4. Approval of the agenda.
5. Election of one or two persons to check and sign the Minutes.
6. Decision as to whether the AGM has been duly convened.
7. Address by the CEO.
8. Presentation of the annual accounts, the audit report the consolidated financial statements and the consolidated audit report.
9. Resolutions regarding
a. Adoption of the income statements and balance sheets of the Parent Company and the Group,
b. appropriation of the company’s profits according to the adopted balance sheet and decision on the record date for dividends, and
c. discharge from liability for the members of the Board of Directors and the CEO.
10. Decision regarding the number of Board members and deputies.
11. Decision regarding fees to be paid to the Board of Directors and auditors.
12. Election of Board members and the Board Chairman.
13. Election of auditors.
14. Appointment of the nominations committee.
15. Decision regarding principles for remuneration and other terms employment of senior executives.
16. Authorization for the Board to decide on the issue of new class B shares.
17. Authorization for the Board to decide on the repurchase and sale of treasury shares..
18. Other business to be transacted by the AGM according to the Swedish Companies Act (2005:551) or the Articles of Association.
19. Adjournment of the AGM.
Election of the Chairman of the AGM (item 2),
The nominations committee proposes Jörgen S. Axelsson as the Chairman of the AGM.
Appropriation of earnings (item 9 b)
The Board of Directors proposes that the earnings at the disposal of the Annual General Meeting according to the company’s adopted balance sheet, amounting to SEK 126,739,994, be disposed of so that the stockholders receive a dividend of SEK 1.00 per share, or a total of SEK 11,688,561, for the fiscal year 2011. The proposed record date is Friday, April 27, 2012. Provided that this record date is approved, dividends are expected to be disbursed on Thursday, May 3, 2012.
Decision regarding the number of Board members and deputies. (item 10)
The nominations committee proposes the Board to consist of five members and no deputies.
Decision regarding fees to be paid to the Board of Directors and auditors (item 11)
The nominations committee proposes that Board fees be paid in an amount of SEK 300,000 to the Board Chairman and SEK 125,000 to each of the Board members not employed in the Group.
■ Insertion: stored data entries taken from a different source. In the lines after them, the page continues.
(* ===== verification/ContactView.v ===== *)
(** * What the contact form renders (page.js 605-662)

    The card of the contact section shows the success message while
    [submitted] is true and the form otherwise.  The form's three inputs
    are controlled: each shows the field of [formData] as its [value] and
    writes the typed text back with [setFormData({ ...formData, f: v })].
    Each field is a lens on the component's state ([field_lens]), and the
    theorem gives the round trips of the rendered inputs: what was typed
    is what the next render shows, retyping the shown text changes
    nothing, and of two edits the last wins. *)

From S2P Require Import Prelude Browser Hooks Contact.

Module ContactView.

Import Contact.

(** ** The view *)

(** An input or textarea with its label, [type], [required], [value] and
    [placeholder]. *)
Record input := Input {
  in_label : string; in_type : string; in_required : bool;
  in_value : string; in_placeholder : string
}.

Inductive view :=
  | SuccessMessage (title detail : string)
  | Form (inputs : list (field * input)) (button : string).

(** The three fields, page.js 619-652 ([textarea] for the message). *)
Definition input_of (d : formData) (f : field) : input :=
  match f with
  | Name => Input "Name" "text" true (name d) "Your name"
  | Email => Input "Email" "email" true (email d) "your@email.com"
  | Message => Input "Message" "textarea" true (message d) "Your message..."
  end.

(** [{submitted ? (...) : (<form ...>)}], page.js 607-662. *)
Definition render (s : state) : view :=
  if submitted s
  then SuccessMessage "Message Sent Successfully!" "I'll get back to you soon."
  else Form [(Name, input_of (form s) Name); (Email, input_of (form s) Email);
             (Message, input_of (form s) Message)] "Send Message".

(** The [value] the rendered input of field [f] shows, if the form is
    rendered. *)
Definition rendered_value (v : view) (f : field) : option string :=
  match v with
  | Form ins _ =>
      match list_find (fun p => fst p = f) ins with
      | Some (_, (_, i)) => Some (in_value i)
      | None => None
      end
  | SuccessMessage _ _ => None
  end.

(** A field as a lens on the state: read it, or type into it. *)
#[export] Instance field_lens (f : field) : Lens state string := {|
  lens_get s := field_value (form s) f;
  lens_set v s := apply_all (onChange s f v) s
|}.

(** ** Lemmas *)

#[export] Instance field_lens_laws (f : field) : LensLaws state string (Lens0 := field_lens f).
Proof. split; intros; destruct f; cbn; try done; by destruct s as [[] ?]. Qed.

Lemma render_editing s f :
  submitted s = false -> rendered_value (render s) f = Some (field_value (form s) f).
Proof. intros Hs. unfold render. rewrite Hs. by destruct f. Qed.

Lemma onChange_submitted s f v : submitted (apply_all (onChange s f v) s) = submitted s.
Proof. by destruct f. Qed.

(** ** Theorems *)

(** C31: the form's inputs are controlled by [formData]: while the form
    is shown each input shows its field; after typing [v] into a field the
    next render shows [v] there; typing the text an input shows leaves the
    state as it is (so React bails out of the render); and of two edits of
    a field, rendered one after the other, the last wins. *)
Theorem controlled_inputs s f v w :
  submitted s = false ->
  rendered_value (render s) f = Some (field_value (form s) f) /\
  rendered_value (render (apply_all (onChange s f v) s)) f = Some v /\
  apply_all (onChange s f (field_value (form s) f)) s = s /\
  apply_all (onChange (apply_all (onChange s f v) s) f w) (apply_all (onChange s f v) s) =
    apply_all (onChange s f w) s.
Proof.
  intros Hs. split; [by apply render_editing|]. split.
  - rewrite render_editing by (by rewrite onChange_submitted).
    f_equal. exact (@lens_get_set _ _ _ (field_lens_laws f) v s).
  - split; [exact (@lens_set_get _ _ _ (field_lens_laws f) s)|].
    exact (@lens_set_set _ _ _ (field_lens_laws f) v w s).
Qed.

(** ** Witnesses *)

Lemma controlled_inputs_witness :
  rendered_value (render demo_state) Email = Some " ada@example.com " /\
  rendered_value (render (apply_all (onChange demo_state Email "ada@example.org") demo_state)) Email =
    Some "ada@example.org" /\
  apply_all (onChange demo_state Email " ada@example.com ") demo_state = demo_state /\
  apply_all (onChange (apply_all (onChange demo_state Email "ada@example.org") demo_state) Email "y")
            (apply_all (onChange demo_state Email "ada@example.org") demo_state) =
    apply_all (onChange demo_state Email "y") demo_state.
Proof. apply (controlled_inputs demo_state Email "ada@example.org" "y"); reflexivity. Defined.

End ContactView.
It is proposed that fees to the auditors be paid according to approved account
Election of board members and Board Chairman. (item 12)
As members of the Board, the nominations committee proposes re-election of Peter Larsson, Markus Gerdien, Karin Moberg, Jonas Mårtensson and Stefan Skarin. Peter Larsson is proposed to be re-elected as Board Chairman.
Election of auditors. (item 13)
As auditors, the nominations committee proposes election for one year of Deloitte AB with Erik Olin as principally responsible auditor. Erik Olin is certified public accountant and working in Deloitte´s industrial program TMT (Technology, Media and Telecommunications). Erik Olin is in charge of the Technology sector and he has more than 12 years of experience of auditing within the TMT sector.
Appointment of the Nominations Committee (item 14)
The Nominations Committee proposes that the AGM resolve on the appointment of a Nominations Committee according to the following principles. By September 30, 2012, at the latest, the Board Chairman shall call together the company’s three largest stockholders or group of stockholders known in terms of voting power, each of which shall then have the right to appoint one member to the Nominations Committee. If any of the three largest stockholders or group of stockholders known does not exercise its right to appoint a member, the stockholder or group of stockholders known next in order of voting power shall have the right to appoint a member to the Nominations Committee. Furthermore, the Board Chairman can be appointed as a member of the Nominations Committee. The CEO or other member of the Company’s executive management may not be a member of the Nominations Committee. The Board Chairman shall act as convener of the Nominations Committee’s first meeting. A stockholder representative should be appointed as chairman of the Nominations Committee. The mandate period of the Nominations Committee shall extend until such time as the new Nominations Committee has been appointed. The composition of the Nominations Committee shall be announced not later the six months prior to the AGM.
The composition of the Nominations Committee shall be based on known stockholdings in the company at August 31, 2012. In the event of a significant change in the company’s ownership structure after the appointment of the Nominations Committee, the composition of the Nominations Committee can also be changed in accordance with the above principles. Changes in the composition of the Nominating Committee shall be announced immediately.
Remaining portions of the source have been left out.